## Records provided
# # #
(* ===== verification/Telemetry.v ===== *)
(** Telemetry events, [leelo-telemetry/src/lib.rs]: the record schema and its closed vocabulary, the
    reader, and the emitter with its counters. The JSON library is a pair of parameters, the chunks a
    record is written in and the reader of bytes; the answers of the operating system (randomness,
    clock, the boot identifier file, the datagram socket) are arguments of the operations. *)
From stdpp Require Import base list strings.
From Stdlib Require Import ZArith Lia SpecFloat.
From S2P Require Import Prelude Float64 Text.

Open Scope Z_scope.

Definition MAX_EVENT_BYTES : nat := 4096.
Definition SCHEMA_VERSION : Z := 1.

(** The package version of the workspace. *)
Definition CARGO_PKG_VERSION : string := "0.1.0".

(** * Data *)

(** Durations are nanoseconds. *)
Record Event : Type := mk_event {
  ev_component : string;
  ev_event : string;
  ev_operation : string;
  ev_stage : string;
  ev_outcome : string;
  ev_reason : string;
  ev_duration : Z;
  ev_mode : string;
  ev_provider_index : option Z;
  ev_storage_state : string;
  ev_awaiting_boot_test : bool;
  ev_degraded : bool;
  ev_native_code : option Z;
}.

(** [Event::new] *)
Definition new_event (component event operation stage outcome reason : string) : Event :=
  mk_event component event operation stage outcome reason 0 "none" None "not_applicable" false false None.

(** [Record] of the source. *)
Record TelemetryRecord : Type := mk_record {
  schema_version : Z;
  rec_component : string;
  rec_event : string;
  rec_operation : string;
  rec_stage : string;
  rec_outcome : string;
  rec_reason : string;
  duration_seconds : f64;
  rec_mode : string;
  rec_provider_index : option Z;
  rec_storage_state : string;
  rec_awaiting_boot_test : bool;
  rec_degraded : bool;
  rec_native_code : option Z;
  software_version : string;
  rec_attempt_id : option (list Z);
  rec_boot_id : option (list Z);
  rec_sequence : Z;
  rec_unix_time_ms : option Z;
  dropped_before : Z;
}.

(** * Validation *)

Definition valid_label (value : string) : bool :=
  negb (String.eqb value EmptyString) && (str_len value <=? 48) &&
  forallb (fun v => is_ascii_lowercase v || is_ascii_digit v || (v =? 95)) (bytes_of_string value).

(** The label sets of [vocabulary], in its order. *)
Definition COMPONENTS : list string :=
  ["client"; "frontend"; "worker"; "leelod"].
Definition EVENTS : list string :=
  ["operation_started"; "operation_completed"; "provider_completed"; "phase_started"; "phase_completed";
   "enrollment_state"; "key_creation"; "service_start"; "service_ready"; "service_stop"; "service_failed";
   "telemetry_failed"; "worker_peer_denied"; "capacity_rejected"; "evaluation_failed";
   "listener_recovered"; "listener_impaired"; "listener_failed"; "snapshot_listener_failed";
   "worker_reply_invalid"].
Definition OPERATIONS : list string :=
  ["enroll"; "resume"; "check"; "activate"; "keygen"; "inspect"; "pcr_digest"; "serve"].
Definition MODES : list string :=
  ["none"; "unknown"; "network_bound"; "attested"].
Definition STORAGE_STATES : list string :=
  ["not_applicable"; "not_mutated"; "pending_reconciliation"; "committed"; "unknown"].
Definition STAGES : list string :=
  ["preflight"; "preflight_durable"; "prepare"; "recover"; "recovery_test"; "activate"; "check";
   "validate"; "tpm_seal"; "network"; "tpm_unseal"; "authenticate_payload"; "prepare_payload";
   "share_generation"; "pending_bundle"; "pending_bundle_durable"; "prepared_and_recovery_tested";
   "storage_commit"; "storage_committed"; "storage_attach"; "final_journal"; "final_journal_durable";
   "key_file"; "key_load"; "startup"; "service"; "socket_directory"; "listener"; "snapshot"; "readiness";
   "admission"; "crypto"; "connection"; "ipc"; "tls_config"].
Definition OUTCOMES : list string :=
  ["started"; "success"; "failure"; "observed"; "not_started"; "authenticated"; "failed";
   "canceled_quorum"; "canceled_deadline"; "canceled_operation"].
Definition REASONS : list string :=
  ["none"; "envelope"; "cryptography"; "sharing"; "policy"; "tpm"; "insufficient_factors"; "deadline";
   "inconsistent_shares"; "target_mismatch"; "unsupported_mode"; "runtime"; "configuration"; "unavailable";
   "timeout"; "remote_rejected"; "invalid_response"; "invalid_proof"; "authentication"; "io"; "cryptsetup";
   "partial_enrollment"; "writer_busy"; "metadata_changed"; "occupied_slot"; "metadata_capacity";
   "invalid_token"; "wrong_volume"; "storage"; "configuration_or_operation"; "peer_uid";
   "peer_credentials"; "capacity"; "randomness"; "cryptographic_operation"; "temporary_accept";
   "fatal_accept"; "invalid_reply"; "invalid_key_file"; "invalid_directory"; "bind_failed";
   "permissions_failed"; "setup_failed"; "notify_failed"; "invalid_configuration"; "key_creation_failed";
   "service_failed"; "accept_error"; "listener_error"].

Definition vocabulary (record : TelemetryRecord) : bool :=
  contains COMPONENTS (rec_component record) &&
  contains EVENTS (rec_event record) &&
  contains OPERATIONS (rec_operation record) &&
  contains MODES (rec_mode record) &&
  contains STORAGE_STATES (rec_storage_state record) &&
  contains STAGES (rec_stage record) &&
  contains OUTCOMES (rec_outcome record) &&
  contains REASONS (rec_reason record).

(** [Record::valid] *)
Definition valid (record : TelemetryRecord) : bool :=
  (schema_version record =? SCHEMA_VERSION) &&
  (str_len (software_version record) <=? 48) &&
  forallb (fun v => is_ascii_alphanumeric v || byte_in ".-_" v) (bytes_of_string (software_version record)) &&
  forallb valid_label
    [rec_component record; rec_event record; rec_operation record; rec_stage record; rec_outcome record;
     rec_reason record; rec_mode record; rec_storage_state record] &&
  is_finite (duration_seconds record) &&
  (f64_le (f64_of_Z 0) (duration_seconds record) && f64_le (duration_seconds record) (f64_of_Z 604800)) &&
  match rec_provider_index record with None => true | Some index => (1 <=? index) && (index <=? 31) end &&
  vocabulary record.

(** * Operating system answers *)

(** [attempt_id]: the bytes [getrandom] filled in and how many it says there are. *)
Definition attempt_id (getrandom : option (Z * list Z)) : option (list Z) :=
  match getrandom with
  | Some (length, bytes) => if length =? 16 then Some bytes else None
  | None => None
  end.

(** [unix_time_ms]: nanoseconds since the epoch, [None] when the clock reads before it. *)
Definition unix_time_ms (since_epoch : option Z) : option Z :=
  match since_epoch with
  | Some ns => let ms := ns / 1000000 in if ms <? 2 ^ 64 then Some ms else None
  | None => None
  end.

(** The loop of [boot_id] over the remaining items: two digits make a byte. *)
Fixpoint read_pairs (items : nat) (digits : list Z) : option (list Z * list Z) :=
  match items with
  | O => Some ([], digits)
  | S items =>
      match digits with
      | h :: l :: digits =>
          match to_digit16 h, to_digit16 l with
          | Some h, Some l =>
              match read_pairs items digits with
              | Some (output, digits) => Some (h * 16 + l :: output, digits)
              | None => None
              end
          | _, _ => None
          end
      | _ => None
      end
  end.

(** [boot_id] on Linux: [file] is the content of the kernel's boot identifier, when it can be read. *)
Definition boot_id (file : option (list Z)) : option (list Z) :=
  match file with
  | None => None
  | Some content =>
      let bytes := take 38 content in
      if negb (length bytes =? 37)%nat || negb (nth 36 bytes 0 =? 10) then None
      else
        match read_pairs 16 (List.filter (fun v => negb (v =? 45)) (take 36 bytes)) with
        | Some (output, []) => Some output
        | _ => None
        end
  end.

(** * The fixed output buffer *)

Record FixedBuffer : Type := mk_buffer { buffer_bytes : list Z; buffer_len : nat }.

Definition empty_buffer : FixedBuffer := mk_buffer (replicate MAX_EVENT_BYTES 0) 0.

(** [FixedBuffer::write]: all of the bytes, or an error and no change. *)
Definition write (buffer : FixedBuffer) (bytes : list Z) : option FixedBuffer :=
  let len := buffer_len buffer in
  if (length (buffer_bytes buffer) - len <? length bytes)%nat then None
  else Some (mk_buffer
               (take len (buffer_bytes buffer) ++ bytes ++ drop (len + length bytes) (buffer_bytes buffer))
               (len + length bytes)).

(** The writes a serializer issues, in order. *)
Fixpoint write_chunks (buffer : FixedBuffer) (chunks : list (list Z)) : option FixedBuffer :=
  match chunks with
  | [] => Some buffer
  | chunk :: chunks =>
      match write buffer chunk with
      | Some buffer => write_chunks buffer chunks
      | None => None
      end
  end.

(** * The emitter *)

Inductive EmitStatus : Type := Sent | Disabled | Dropped.
#[export] Instance EmitStatus_eq_dec : EqDecision EmitStatus.
Proof. solve_decision. Defined.

Section Emitter.
Context {Path Socket : Type}.
(** [serde_json::to_writer]: the byte chunks of a record, and [serde_json::from_slice]. *)
Context (json_chunks : TelemetryRecord -> option (list (list Z))).
Context (json_read : list Z -> option TelemetryRecord).

(** [Record::decode] *)
Definition decode (bytes : list Z) : option TelemetryRecord :=
  if (MAX_EVENT_BYTES <? length bytes)%nat then None
  else match json_read bytes with
       | Some value => if valid value then Some value else None
       | None => None
       end.

Record Emitter : Type := mk_emitter {
  em_path : option Path;
  em_socket : option Socket;
  em_attempt_id : option (list Z);
  em_boot_id : option (list Z);
  em_sequence : Z;
  em_dropped : Z;
}.

(** [Emitter::new]: what the system answers is only asked for when there is a path. *)
Definition new_emitter (path : option Path) (getrandom : option (Z * list Z)) (socket : option Socket)
    (boot_file : option (list Z)) : Emitter :=
  match path with
  | Some _ => mk_emitter path socket (attempt_id getrandom) (boot_id boot_file) 0 0
  | None => mk_emitter None None None None 0 0
  end.

(** [Emitter::drop_event] *)
Definition drop_event (e : Emitter) : Emitter * EmitStatus :=
  (mk_emitter (em_path e) (em_socket e) (em_attempt_id e) (em_boot_id e) (em_sequence e)
     (saturating_add 64 (em_dropped e) 1), Dropped).

(** [self.sequence.fetch_add(1)] *)
Definition next_sequence (e : Emitter) : Emitter :=
  mk_emitter (em_path e) (em_socket e) (em_attempt_id e) (em_boot_id e) (wrap 64 (em_sequence e + 1)) (em_dropped e).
# # #
## Task
Go through the listing and copy each line that includes the string "TelemetryRecord".

## Final answer
Record TelemetryRecord : Type := mk_record {
Definition vocabulary (record : TelemetryRecord) : bool :=
Definition valid (record : TelemetryRecord) : bool :=
Context (json_chunks : TelemetryRecord -> option (list (list Z))).
Context (json_read : list Z -> option TelemetryRecord).
Definition decode (bytes : list Z) : option TelemetryRecord :=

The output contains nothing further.